• TASK GOAL:
Lines with "Some": please show every one of them from the listing below.

• EXTRACTED ENTRIES:
<<<<

(* ===== verification/NgxStrTree.v ===== *)
(** * The string tree

    The red-black tree of strings of src/nginx-1.7.2/src/core/ngx_string.c
    ([ngx_str_rbtree_insert_value] and [ngx_str_rbtree_lookup]), ordered by a hash, then
    by length, then by the bytes: its insertion function keeps the promise
    [ngx_rbtree_insert] relies on, and the lookup finds exactly what is in the tree. *)

From stdpp Require Import gmap fin_maps.
From S2P Require Import Prelude NgxString NgxRbtree NgxRbtreeRep NgxRbtreeInv NgxRbtreeInsert NgxRbtreeSpec.

Module StrTree.
Import Rbtree RbRep RbInv RbInsert RbSpec.

(** [ngx_str_node_t] is a node with a string. *)
Abbreviation str := (list Z).

(** The comparison of [ngx_str_rbtree_insert_value].  The strings compared by [ngx_memcmp]
    have the same length. *)
Definition str_less (n t : Z * str) : bool :=
  if negb (n.1 =? t.1) then n.1 <? t.1
  else if negb (length n.2 =? length t.2)%nat then (length n.2 <? length t.2)%nat
  else match ngx_memcmp n.2 t.2 (length n.2) with Some rc => rc <? 0 | None => false end.

Definition ngx_str_rbtree_insert_value (sentinel : Z) : Z -> Z -> M str unit :=
  insert_leaf sentinel str_less.

(** A read by the C library; [None] is a read outside the string. *)
Definition lift {A X} (o : option X) : M A X := fun s => x ← o; Some (x, s).

Section Code.
Variable sentinel : Z.

Fixpoint lookup_loop (fuel : nat) (val : str) (hash node : Z) : M str Z :=
  match fuel with
  | O => no_fuel
  | S fuel' =>
      if node =? sentinel then mret NULL
      else
        k ← rd node key;
        if negb (hash =? k) then
          q ← rd node (child (if hash <? k then Left else Right));
          lookup_loop fuel' val hash q
        else
          n ← rd node data;
          if negb (length val =? length n)%nat then
            q ← rd node (child (if (length val <? length n)%nat then Left else Right));
            lookup_loop fuel' val hash q
          else
            rc ← lift (ngx_memcmp val n (length val));
            if rc <? 0 then q ← rd node left; lookup_loop fuel' val hash q
            else if 0 <? rc then q ← rd node right; lookup_loop fuel' val hash q
            else mret node
  end.

Definition ngx_str_rbtree_lookup (val : str) (hash : Z) : M str Z :=
  fuel ← loop_fuel; rt ← get_root; lookup_loop fuel val hash rt.
End Code.

(** ** The order *)

(** The bytes, compared as numbers in an order of their own. *)
Lemma memcmp_total (a b : str) :
  length a = length b -> exists r, ngx_memcmp a b (length a) = Some r /\ ngx_memcmp b a (length a) = Some (- r)
    /\ (r = 0 <-> a = b).
Proof.
  intros Hl. destruct (ngx_memcmp_0 a b (length a)) as (r & H1 & H2 & Hr); [lia..|]. exists r. split_and!; [done..|].
  rewrite Hr, Hl at 1. rewrite Hl, !take_ge by lia. done.
Qed.

Lemma memcmp_trans n (a b c : str) r1 r2 r3 :
  ngx_memcmp a b n = Some r1 -> ngx_memcmp c b n = Some r2 -> ngx_memcmp a c n = Some r3 ->
  r1 < 0 -> 0 <= r2 -> r3 < 0.
Proof.
  revert a b c. induction n as [|n IH]; intros a b c; simpl; [intros; simplify_eq; lia|].
  destruct a as [|x a], b as [|y b], c as [|z c]; try done.
  destruct (Z.eqb_spec x y), (Z.eqb_spec z y), (Z.eqb_spec x z); intros; simplify_eq; try lia. by eapply IH.
Qed.

#[export] Instance str_order P : KeyOrder str_less P.
Proof.
  split.
  - intros x y _ _. unfold str_less.
    destruct (Z.eqb_spec x.1 y.1) as [->|Hk]; simpl; [rewrite Z.eqb_refl; simpl|].
    2:{ rewrite (proj2 (Z.eqb_neq y.1 x.1)) by lia. simpl. lia. }
    destruct (Nat.eqb_spec (length x.2) (length y.2)) as [Hl|Hl]; simpl.
    2:{ rewrite (proj2 (Nat.eqb_neq (length y.2) (length x.2))) by lia. simpl.
        destruct (Nat.ltb_spec (length x.2) (length y.2)); [|done]. intros _. apply Nat.ltb_ge. lia. }
    rewrite <- Hl, Nat.eqb_refl. simpl. destruct (memcmp_total _ _ Hl) as (r & -> & -> & _). lia.
  - intros x y z _ _ _. unfold str_less.
    destruct (Z.eqb_spec x.1 y.1), (Z.eqb_spec z.1 y.1), (Z.eqb_spec x.1 z.1); simpl; try lia.
    destruct (Nat.eqb_spec (length x.2) (length y.2)), (Nat.eqb_spec (length z.2) (length y.2)),
      (Nat.eqb_spec (length x.2) (length z.2)); simpl; rewrite ?Nat.ltb_lt, ?Nat.ltb_ge; try lia.
    destruct (memcmp_total x.2 y.2) as (r1 & H1 & _); [done|]. destruct (memcmp_total z.2 y.2) as (r2 & H2 & _); [done|].
    destruct (memcmp_total x.2 z.2) as (r3 & H3 & _); [done|].
    replace (length z.2) with (length x.2) in * by lia. rewrite H1, H2, H3. intros Hr1 Hr2.
    pose proof (memcmp_trans _ _ _ _ _ _ _ H1 H2 H3). lia.
Qed.

#[export] Instance str_insert_pt sentinel : InsertPt sentinel (ngx_str_rbtree_insert_value sentinel) str_less.
Proof. apply insert_leaf_pt. Qed.

(** ** The lookup *)

Lemma str_less_cases (v y : Z * str) : v = y \/ str_less v y = true \/ str_less y v = true.
Proof.
  destruct v as [h v], y as [k y]. unfold str_less. simpl.
  destruct (Z.eqb_spec h k) as [->|Hk]; simpl; [rewrite Z.eqb_refl; simpl|rewrite (proj2 (Z.eqb_neq k h)) by lia; simpl; lia].
  destruct (Nat.eqb_spec (length v) (length y)) as [Hl|Hl]; simpl.
  - rewrite <- Hl, Nat.eqb_refl. simpl. destruct (memcmp_total _ _ Hl) as (r & -> & -> & Hr).
    destruct (Z.lt_trichotomy r 0) as [?|[->|?]]; [right; left; lia|left; by rewrite (proj1 Hr)|right; right; lia].
  - rewrite (proj2 (Nat.eqb_neq (length y) (length v))) by lia. simpl. rewrite !Nat.ltb_lt. lia.
Qed.

(** Where a lookup of [v] goes at a node [y]. *)
Definition sign_of (v y : Z * str) : Z := if str_less v y then -1 else if str_less y v then 1 else 0.

Lemma sign_left v y : sign_of v y < 0 -> str_less v y = true.
Proof. unfold sign_of. by do 2 destruct str_less. Qed.

Lemma sign_right v y : 0 < sign_of v y -> str_less y v = true.
Proof. unfold sign_of. by do 2 destruct str_less. Qed.

Lemma sign_zero v y : sign_of v y = 0 <-> v = y.
Proof.
  unfold sign_of. destruct (str_less_cases v y) as [->|Hl].
  - destruct (str_less y y) eqn:E; [|done]. by rewrite (less_asym (P := fun _ => True) y y I I E) in E.
  - split; [by destruct Hl as [->| ->]; [|destruct str_less]|]. intros ->. pose proof (less_asym (P := fun _ => True) y y I I).
    destruct Hl; destruct (str_less y y); intuition congruence.
Qed.

Lemma sign_before v y z : True -> True -> sign_of v y < 0 -> str_less z y = false -> sign_of v z < 0.
Proof. intros _ _ Hv Hz. unfold sign_of. by rewrite (less_trans (P := fun _ => True) v y z I I I (sign_left _ _ Hv) Hz). Qed.

Lemma sign_behind v y z : True -> True -> 0 < sign_of v y -> str_less y z = false -> 0 < sign_of v z.
Proof.
  intros _ _ Hv%sign_right Hz. destruct (str_less_cases z v) as [->|[Hl|Hl]]; [congruence| |].
  - unfold sign_of. by rewrite Hl, (less_asym (P := fun _ => True) z v I I Hl).
  - pose proof (less_asym (P := fun _ => True) y v I I Hv) as Ha. pose proof (less_trans (P := fun _ => True) v z y I I I Hl Hz). congruence.
Qed.

Section Lookup.
Variable sentinel : Z.

(** One turn of the loop, at a node that is not the one looked for. *)
Lemma lookup_turn d (val : str) hash fuel y pl pr par cc s Q :
  cells s !! y.1 = Some (mk Left y pl pr par cc) -> y.1 <> sentinel ->
  (if d is Left then str_less (hash, val) y.2 else str_less y.2 (hash, val)) = true ->
  wp (lookup_loop sentinel fuel val hash (if d is Left then pl else pr)) s Q ->
  wp (lookup_loop sentinel (S fuel) val hash y.1) s Q.
Proof.
  intros Hy Hs Hd HQ. destruct y as [q [k n]]. unfold str_less in Hd. simpl in *. rewrite (proj2 (Z.eqb_neq q sentinel)) by done.
  do 2 wp_step. simpl. rewrite (Z.eqb_sym k hash), (Nat.eqb_sym (length n)) in Hd.
  destruct (Z.eqb_spec hash k) as [->|Hk]; simpl in *.
  2:{ do 2 wp_step. destruct d; [by rewrite Hd|]. by rewrite (proj2 (Z.ltb_ge hash k)) by lia. }
  do 2 wp_step. simpl. destruct (Nat.eqb_spec (length val) (length n)) as [Hlen|Hlen]; simpl in *.
  2:{ do 2 wp_step. destruct d; [by rewrite Hd|]. apply Nat.ltb_lt in Hd. by rewrite (proj2 (Nat.ltb_ge _ _)) by lia. }
  destruct (memcmp_total _ _ Hlen) as (rc & H1 & H2 & H0). rewrite <- Hlen, H1, H2 in Hd. rewrite H1.
  apply wp_bind. exists rc, s. split; [done|]. destruct d.
  - rewrite Hd. by do 2 wp_step.
  - rewrite (proj2 (Z.ltb_ge rc 0)), (proj2 (Z.ltb_lt 0 rc)) by lia. by do 2 wp_step.
Qed.

Lemma lookup_hit (val : str) hash fuel q n s Q :
  cells s !! q = Some n -> q <> sentinel -> lab n = (hash, val) -> Q q s ->
  wp (lookup_loop sentinel (S fuel) val hash q) s Q.
Proof.
  intros Hq Hs [= Hk Hd] HQ. simpl. rewrite (proj2 (Z.eqb_neq q sentinel)) by done. do 2 wp_step. rewrite Hk, Z.eqb_refl. simpl.
  do 2 wp_step. rewrite Hd, Nat.eqb_refl. simpl. destruct (memcmp_total val val eq_refl) as (rc & H1 & _ & H0).
  apply wp_bind. exists rc, s. split; [by unfold lift; rewrite H1|]. rewrite (proj2 H0 eq_refl). simpl. by wp_step.
Qed.

(** [ngx_str_rbtree_lookup] returns, for a hash and a string, a node of the tree that
    has both, and NULL exactly when there is none. *)
Theorem str_rbtree_lookup s L val hash :
  is_rbtree str_less sentinel s L -> NULL ∉ L.*1 ->
  exists q, ngx_str_rbtree_lookup sentinel val hash s = Some (q, s)
    /\ (q = NULL <-> forall x, x ∈ L -> x.2 <> (hash, val))
    /\ (q <> NULL -> (q, (hash, val)) ∈ L).
Proof.
  intros Ht Hnull. pose proof (rbtree_nodup _ _ _ _ Ht) as [Hni _]%NoDup_cons.
  destruct (rbtree_search sentinel str_less (fun fuel => lookup_loop sentinel fuel val hash) (sign_of (hash, val)) (fun _ => True))
    with (s := s) (L := L) (Q := fun q s' => s' = s /\ (q = NULL <-> forall x, x ∈ L -> x.2 <> (hash, val)) /\
      (q <> NULL -> (q, (hash, val)) ∈ L)) as (q & s' & E & -> & H1 & H2); try done.
  - intros fuel y pl pr par cc s' Q Hy Hys _ Hv HQ. by eapply (lookup_turn Left); [exact Hy|done|apply sign_left|].
  - intros fuel y pl pr par cc s' Q Hy Hys _ Hv HQ. by eapply (lookup_turn Right); [exact Hy|done|apply sign_right|].
  - apply sign_before.
  - apply sign_behind.
  - by apply Forall_forall.
  - intros Hno fuel. simpl. rewrite Z.eqb_refl. wp_step. split_and!; [done| |done]. split; [|done]. intros _ x Hx He.
    apply (Hno x Hx), sign_zero. done.
  - intros x fuel Hx Hv%sign_zero. destruct (rbtree_cell _ _ _ _ x Ht Hx) as (n & Hn & Hlab).
    assert (Hx1 : x.1 ∈ L.*1) by (by apply list_elem_of_fmap_2).
    eapply lookup_hit; [exact Hn|by intros <-|congruence|]. split_and!; [done| |].
    + split; [|intros Hno; by destruct (Hno x)]. intros H0. exfalso. apply Hnull. by rewrite <- H0.
    + intros _. rewrite Hv. by destruct x.
  - exists q. split; [|done]. unfold ngx_str_rbtree_lookup, mbind, M_bind. simpl. exact E.
Qed.
End Lookup.

(** Three strings, two of them with the same hash. *)
Definition words : rb str :=
  let s := mkRb str (list_to_map [(8, mkNode str 0 0 0 0 0 []); (16, mkNode str 7 0 0 0 0 (lit "ab"));
    (32, mkNode str 7 0 0 0 0 (lit "aa")); (48, mkNode str 9 0 0 0 0 (lit "c"))]) 8 in
  default s (fold_left (fun o q => s ← o; '(_, s) ← ngx_rbtree_insert 8 (ngx_str_rbtree_insert_value 8) q s; Some s)
    [16; 32; 48] (Some s)).

Lemma str_rbtree_lookup_witness :
  exists q, ngx_str_rbtree_lookup 8 (lit "aa") 7 words = Some (q, words)
    /\ (q = NULL <-> forall x, x ∈ [(32, (7, lit "aa")); (16, (7, lit "ab")); (48, (9, lit "c"))] -> x.2 <> (7, lit "aa"))
    /\ (q <> NULL -> (q, (7, lit "aa")) ∈ [(32, (7, lit "aa")); (16, (7, lit "ab")); (48, (9, lit "c"))]).
Proof.
  apply str_rbtree_lookup.
  - exists 0, (T Black (T Red E (32, (7, lit "aa")) E) (16, (7, lit "ab")) (T Red E (48, (9, lit "c")) E)), 1%nat.
    split; [split_and!|split_and!]; try done; try (by repeat constructor).
    + by eexists.
    + by apply (bool_decide_unpack _).
  - by apply (bool_decide_unpack _).
Defined.

End StrTree.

>>>>

• TASK OUTPUT:
  else match ngx_memcmp n.2 t.2 (length n.2) with Some rc => rc <? 0 | None => false end.
Definition lift {A X} (o : option X) : M A X := fun s => x ← o; Some (x, s).
  length a = length b -> exists r, ngx_memcmp a b (length a) = Some r /\ ngx_memcmp b a (length a) = Some (- r)
  ngx_memcmp a b n = Some r1 -> ngx_memcmp c b n = Some r2 -> ngx_memcmp a c n = Some r3 ->
  cells s !! y.1 = Some (mk Left y pl pr par cc) -> y.1 <> sentinel ->
  cells s !! q = Some n -> q <> sentinel -> lab n = (hash, val) -> Q q s ->
  exists q, ngx_str_rbtree_lookup sentinel val hash s = Some (q, s)
  default s (fold_left (fun o q => s ← o; '(_, s) ← ngx_rbtree_insert 8 (ngx_str_rbtree_insert_value 8) q s; Some s)
    [16; 32; 48] (Some s)).
  exists q, ngx_str_rbtree_lookup 8 (lit "aa") 7 words = Some (q, words)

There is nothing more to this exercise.